David Bross, Argonne National Laboratory
Khachik Sargsyan, Sandia National Laboratories
Branko Ruscic, Argonne National Laboratory
C Franklin Goldsmith, Brown University
Partition functions of adsorbed intermediates and first-order saddle points (FOSPs) are evaluated to assess thermochemical and kinetic parameters. It is commonplace to assume that the potential energy surfaces near these stationary points are harmonic. However, work by Blondal et al. shows that this assumption can cause adsorbate entropy, and in turn adsorption equilibrium constants to be severely underestimated [1]. Accounting for anharmonicity causes a fixed equilibrium constant temperature shift of 130 K for methanol on Cu(111). This work was done using the open-source software: AdTherm. This tool generates and calculates energies for displacements corresponding to rigid body rotation and translation of adsorbates and uses the energies to train a minima-preserving neural network (MPNN). This results in a surrogate energy surface with enforced accuracy near the minima. Monte Carlo integration is performed over the phase space to get the anharmonic partition function corresponding to external motion. This tool was developed initially for reactive intermediates, but here it is extended to FOSPs. While the anharmonic modes of reactive intermediates correspond to rotation and translation, that may not be true for FOSPs. In this update, AdTherm will assess hessian eigenvalues at the FOSP and determine which modes are anharmonic. Samples will be generated along these modes, and energies will be calculated.
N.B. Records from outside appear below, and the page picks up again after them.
(* ===== verification/UploadDb.v ===== *)
(** * The rows of an upload

    What the statements of an upload do to the rows of one object: reserving a
    chunk and its targets, committing it, publishing the object. The other
    rows of the tables are only seen as unchanged. *)

From Stdlib Require Import Strings.Byte.
From stdpp Require Import base numbers gmap strings list sorting.
From S2P Require Import Prelude Sql Schema Statements Chunks Frames Runs Objects Nodes Repair Gc Reconcile Multipart Store.
From S2P Require Import ChunkInv CompleteInv Commit Reads Deletions Uploads Assembly.

(** ** The registered nodes *)

Definition same_nodes (d0 d : db) : Prop := storage_nodes d = storage_nodes d0.

Section nodes.
Context (d0 : db).
Lemma same_nodes_put_objects : frames_objects (same_nodes d0).
Proof. by intros m d u d' Hd (_&_&->)%put_objects_ok. Qed.
Lemma same_nodes_put_uploads : frames_uploads (same_nodes d0).
Proof. by intros m d u d' Hd (_&_&->)%put_uploads_ok. Qed.
Lemma same_nodes_put_chunks : frames_chunks (same_nodes d0).
Proof. by intros m d u d' Hd (_&_&_&_&_&->)%put_chunks_ok. Qed.
Lemma same_nodes_put_replicas : frames_replicas (same_nodes d0).
Proof. intros ts m d u d' Hd (_&_&->)%put_replicas_ok. unfold same_nodes. by rewrite trigger_nodes. Qed.
Lemma same_nodes_put_deletions : frames_deletions (same_nodes d0).
Proof. by intros m d u d' Hd (_&->)%put_deletions_ok. Qed.
Lemma same_nodes_sequences : ignores_sequences (same_nodes d0).
Proof. by intros d x y z Hd. Qed.
#[local] Hint Resolve same_nodes_put_objects same_nodes_put_uploads same_nodes_put_chunks same_nodes_put_replicas
  same_nodes_put_deletions same_nodes_sequences : frames.

Lemma same_nodes_ReserveChunk fresh now owner index size : op_keeps (same_nodes d0) (ReserveChunk fresh now owner index size).
Proof. unfold ReserveChunk, assertOwnerWritable, upsert_chunk. preserve. Qed.
Lemma same_nodes_RecordChunkTargets now c targets : op_keeps (same_nodes d0) (RecordChunkTargets now c targets).
Proof. unfold RecordChunkTargets. preserve. Qed.
Lemma same_nodes_CommitChunk now c sum size ok ko m : op_keeps (same_nodes d0) (CommitChunk now c sum size ok ko m).
Proof. unfold CommitChunk, CommitChunk_tx, mark_failed, mark_available. preserve. Qed.
Lemma same_nodes_CompleteUpload now o size cnt etag : op_keeps (same_nodes d0) (CompleteUpload now o size cnt etag).
Proof.
  unfold CompleteUpload, CompleteUpload_tx, supersedeCurrentVersion, enqueueObjectChunkDeletions, enqueue_deletions_for. preserve.
Qed.
Lemma same_nodes_BeginUpload fresh now b k ct cs : op_keeps (same_nodes d0) (BeginUpload fresh now b k ct cs).
Proof. unfold BeginUpload. preserve. Qed.
Lemma same_nodes_AbortUpload now o r : op_keeps (same_nodes d0) (AbortUpload now o r).
Proof. unfold AbortUpload, orphanObjectChunks, enqueueObjectChunkDeletions, enqueue_deletions_for. preserve. Qed.
End nodes.

(** ** Reserving a chunk *)

Lemma strip_Some (d d' : db) :
  (forall c, strip_counter <$> chunks d' !! c = strip_counter <$> chunks d !! c) ->
  forall c ch', chunks d' !! c = Some ch' -> exists ch, chunks d !! c = Some ch /\ strip_counter ch' = strip_counter ch.
Proof.
  intros H c ch' Hc. specialize (H c). rewrite Hc in H. destruct (chunks d !! c) as [ch|]; [|done].
  apply (inj Some) in H. eauto.
Qed.

(** Replica rows of [c] stay or are WRITING; up to counters nothing else changed. *)
Record targets_recorded (c : N) (d d' : db) : Prop := {
  tr_here : forall n r, chunk_replicas d' !! (c, n) = Some r ->
    chunk_replicas d !! (c, n) = Some r \/ cr_state r = ReplicaWriting;
  tr_other : forall c' n, c' <> c -> chunk_replicas d' !! (c', n) = chunk_replicas d !! (c', n);
  tr_objects : objects d' = objects d;
  tr_chunks : forall i, strip_counter <$> chunks d' !! i = strip_counter <$> chunks d !! i
}.

Lemma RecordChunkTargets_ok now c targets d r d' :
  RecordChunkTargets now c targets d = (r, d') -> targets_recorded c d d'.
Proof.
  unfold RecordChunkTargets, inTx. destruct (tx_for _ _ d) as [[[] d1]|] eqn:E; intros [= <- <-]; [|by split; auto].
  revert d E. induction targets as [|n targets IH]; intros d E; simpl in E.
  { apply tx_ret_ok in E as [_ ->]. by split; auto. }
  apply tx_bind_ok in E as (u&d2&Hu%upsert_replica_ok&E). apply IH in E as [H1 H2 H3 H4]. split.
  - intros n' r Hr. apply H1 in Hr as [Hr|Hr]; [|by right]. rewrite Hu, trigger_replicas in Hr. simpl in Hr.
    destruct (decide ((c, n') = (c, n))) as [Heq|Hne].
    + injection Heq as ->. rewrite lookup_insert_eq in Hr. injection Hr as <-. right.
      by destruct (chunk_replicas d !! (c, n)).
    + rewrite lookup_insert_ne in Hr by done. by left.
  - intros c' n' Hne. rewrite H2, Hu, trigger_replicas by done. simpl. rewrite lookup_insert_ne; congruence.
  - by rewrite H3, Hu, trigger_objects.
  - intros i. by rewrite H4, Hu, trigger_strip.
Qed.

(** The row at the next position of the object, new or taken over. *)
Lemma ReserveChunk_ok fresh now o index size d r d' :
  ReserveChunk fresh now (mkOwner (Some o) None) index size d = (r, d') ->
  objects d' = objects d /\ chunk_replicas d' = chunk_replicas d /\
  match r with
  | Err _ => d' = d
  | Ok c =>
      (exists ch', chunks d' !! c = Some ch' /\ ck_object_id ch' = Some o /\ ck_chunk_index ch' = index) /\
      (forall c', c' <> c -> chunks d' !! c' = chunks d !! c') /\
      (chunks d !! c = None /\ c = fresh \/
       exists ch, chunks d !! c = Some ch /\ ck_object_id ch = Some o /\ ck_chunk_index ch = index)
  end.
Proof.
  unfold ReserveChunk. case_bool_decide as Hone; [intros [= <- <-]; done|].
  unfold inTx. destruct (tx_bind _ _ d) as [[c d1]|] eqn:E; intros [= <- <-]; [|done].
  apply tx_bind_ok in E as ([]&d2&[-> _]%assertOwnerWritable_ok&E). unfold upsert_chunk in E.
  apply tx_bind_ok in E as (m&d2&[-> ->]%gets_ok&E). destruct (find_row _ _) as [[old row]|] eqn:Hf.
  - apply find_row_Some in Hf as [Hold (_&Hobj&Hidx)]. simpl in Hobj.
    apply tx_bind_ok in E as (n&d2&[_ ->]%update_chunks_ok&[-> ->]%tx_ret_ok). simpl. split_and!; [done|done| | |].
    + rewrite lookup_update_where, Hold. simpl. rewrite decide_True by done. eexists. split; [done|]. by destruct row.
    + intros c' Hne. rewrite lookup_update_where. destruct (chunks d !! c'); [|done]. simpl. by rewrite decide_False.
    + right. by exists row.
  - apply tx_bind_ok in E as ([]&d2&[Hnew ->]%insert_chunk_ok&[-> ->]%tx_ret_ok). simpl. split_and!; [done|done| | |].
    + rewrite lookup_insert_eq. eexists. by split_and!.
    + intros c' Hne. by rewrite lookup_insert_ne.
    + by left.
Qed.

(** ** Committing and publishing *)

(** Only registered nodes can be recorded as holding a chunk. *)
Lemma mark_all_available_nodes now c ns d d' :
  schema_ok d -> tx_for ns (mark_available now c) d = Ok (tt, d') -> forall n, n ∈ ns -> is_Some (storage_nodes d !! n).
Proof.
  revert d. induction ns as [|m ns IH]; intros d Hs E n Hn; [by apply elem_of_nil in Hn|]. simpl in E.
  apply tx_bind_ok in E as (u&d1&E1&E).
  assert (schema_ok d1) as Hs1 by (eapply keeps_upsert_replica; [exact Hs|exact E1]).
  apply upsert_replica_ok in E1. assert (storage_nodes d1 = storage_nodes d) as Hnodes by (by rewrite E1, trigger_nodes).
  apply elem_of_cons in Hn as [->|Hn]; [|rewrite <-Hnodes; by apply (IH d1)]. rewrite <-Hnodes.
  eapply (so_replica_node _ Hs1 (c, m)); [|done]. rewrite E1, trigger_replicas. simpl. apply lookup_insert_eq.
Qed.
Lemma CommitChunk_registered now c sum size ok ko m d a d' :
  schema_ok d -> CommitChunk now c sum size ok ko m d = (Ok a, d') -> forall n, n ∈ ok -> is_Some (storage_nodes d !! n).
Proof.
  intros Hs. unfold CommitChunk, inTx, CommitChunk_tx. destruct (tx_bind _ _ d) as [[a1 d1]|] eqn:E; [|done]. intros _ n Hn.
  apply tx_bind_ok in E as (row&d2&[-> ->]%gets_ok&E). destruct (chunks d !! c) as [ch|]; [|by tx_inv E].
  destruct (mark_all_failed_run now c ko d Hs) as (d2&H1&R1).
  apply tx_bind_ok in E as ([]&d2'&E1&E). rewrite H1 in E1. injection E1 as <-.
  apply tx_bind_ok in E as ([]&d3&E2&_). rewrite <-(rc_nodes _ _ _ _ R1).
  exact (mark_all_available_nodes _ _ _ _ _ (rc_schema _ _ _ _ R1) E2 n Hn).
Qed.

Lemma CommitChunk_ok now c sum size ok ko m d a d' :
  schema_ok d -> CommitChunk now c sum size ok ko m d = (Ok a, d') ->
  (exists ch ch', chunks d !! c = Some ch /\ chunks d' !! c = Some ch' /\
     strip_counter ch' = strip_counter (committed_row now sum size ch)) /\
  (forall c', c' <> c -> strip_counter <$> chunks d' !! c' = strip_counter <$> chunks d !! c') /\
  (forall n, chunk_replicas d' !! (c, n) = after_commit now ok ko n (chunk_replicas d !! (c, n))) /\
  (forall c' n, c' <> c -> chunk_replicas d' !! (c', n) = chunk_replicas d !! (c', n)) /\
  (forall o r, objects d !! o = Some r -> exists r', objects d' !! o = Some r' /\
     ob_state r' = ob_state r /\ ob_bucket r' = ob_bucket r /\ ob_key r' = ob_key r).
Proof.
  intros Hs Ec. pose proof (CommitChunk_registered _ _ _ _ _ _ _ _ _ _ Hs Ec) as Hn. revert Ec. unfold CommitChunk, inTx, CommitChunk_tx.
  destruct (tx_bind _ _ d) as [[a1 d1]|] eqn:E; [|done]. intros [= -> ->].
  apply tx_bind_ok in E as (row&d1&[-> ->]%gets_ok&E). destruct (chunks d !! c) as [ch|] eqn:Hc; [|by tx_inv E].
  destruct (mark_all_failed_run now c ko d Hs) as (d1&H1&R1).
  destruct (mark_all_available_run now c ok d1 (rc_schema _ _ _ _ R1)) as (d2&H2&R2).
  { rewrite <-(fmap_is_Some strip_counter), (rc_chunks _ _ _ _ R1), fmap_is_Some. eauto. }
  { intros n Hin. rewrite (rc_nodes _ _ _ _ R1). by apply Hn. }
  assert (replicas_change c (after_commit now ok ko) d d2) as R
    by (eapply replicas_change_trans; [exact R1|exact R2|done]).
  apply tx_bind_ok in E as (u&d1'&E1&E). rewrite H1 in E1. injection E1 as <- <-.
  apply tx_bind_ok in E as (u'&d2'&E2&E). rewrite H2 in E2. injection E2 as <- <-.
  clear H1 H2 R1 R2. assert (exists ch2, chunks d2 !! c = Some ch2 /\ strip_counter ch2 = strip_counter ch) as (ch2&Hc2&Hch2).
  { pose proof (rc_chunks _ _ _ _ R c) as H. rewrite Hc in H. destruct (chunks d2 !! c) as [ch2|]; [|done].
    apply (inj Some) in H. eauto. }
  tx_inv E. simpl. split_and!.
  - exists ch, (committed_row now sum size ch2). rewrite lookup_update_where, Hc2. simpl. rewrite decide_True by done.
    split_and!; [done|done|]. apply strip_counter_eq in Hch2 as (?&?&?&?&?&?&?&?). destruct ch, ch2.
    unfold strip_counter, committed_row, upd in *. simpl in *. congruence.
  - intros c' Hne. rewrite lookup_update_where, <-(rc_chunks _ _ _ _ R c'). destruct (chunks d2 !! c'); [|done]. simpl.
    by rewrite decide_False.
  - apply R.
  - apply R.
  - intros o r Ho. rewrite lookup_update_where, (rc_objects _ _ _ _ R), Ho. simpl. eexists. split; [done|].
    by destruct (decide _).
Qed.

Lemma CompleteUpload_ok now o size cnt etag d obj d' :
  schema_ok d -> (0 <= size)%Z -> CompleteUpload now o size cnt etag d = (Ok obj, d') ->
  exists r, objects d !! o = Some r /\ ob_state r = ObjectUploading /\
    object_chunk_count d o = cnt /\ object_committed_count d o = cnt /\
    obj = scanObject o (complete_row now size cnt etag r) /\
    HeadObject (ob_bucket r) (ob_key r) d' = (Ok obj, d') /\
    (forall c, strip_counter <$> chunks d' !! c = strip_counter <$> chunks d !! c) /\
    (forall c n, chunk_of_object d o c -> chunk_replicas d' !! (c, n) = chunk_replicas d !! (c, n)).
Proof.
  intros Hs Hsz Hrun. destruct (CompleteUpload_inv _ _ _ _ _ _ _ _ Hrun) as (r&Ho&Hst&Htot&Hcom).
  destruct (CompleteUpload_run now o size cnt etag r d) as (d1&d2&d3&Hrun3&Hd1&Hrt&_&Hd3&Hs3); [done..|].
  rewrite Hrun3 in Hrun. injection Hrun as <- <-. exists r. split_and!; try done.
  - apply HeadObject_current; [done| |done]. rewrite Hd3. simpl. rewrite lookup_update_where, (rt_objects _ _ _ _ Hrt), Hd1. simpl.
    rewrite lookup_update_where, Ho. simpl. by rewrite decide_True, decide_False by naive_solver.
  - intros c. rewrite Hd3. simpl. rewrite (rt_chunks _ _ _ _ Hrt). by rewrite Hd1.
  - intros c n Hc. rewrite Hd3. simpl. rewrite (proj2 (rt_replicas _ _ _ _ Hrt c n)); [by rewrite Hd1|].
    rewrite from_superseded. intros (o'&(Hne&_)&Hc'). apply Hne. unfold chunk_of_object in *. congruence.
Qed.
These energies will be used to train MPNN and perform phase space integration. As a case study for this update, the anharmonic rate constant for the dissociation of formyl on Co(0001) will be calculated and compared to the harmonic result. It is anticipated that both formyl and the corresponding FOSP will behave anharmonically, but it is the goal of this work to see which is more anharmonic, and whether accounting for anharmonicity will increase or decrease the rate constant.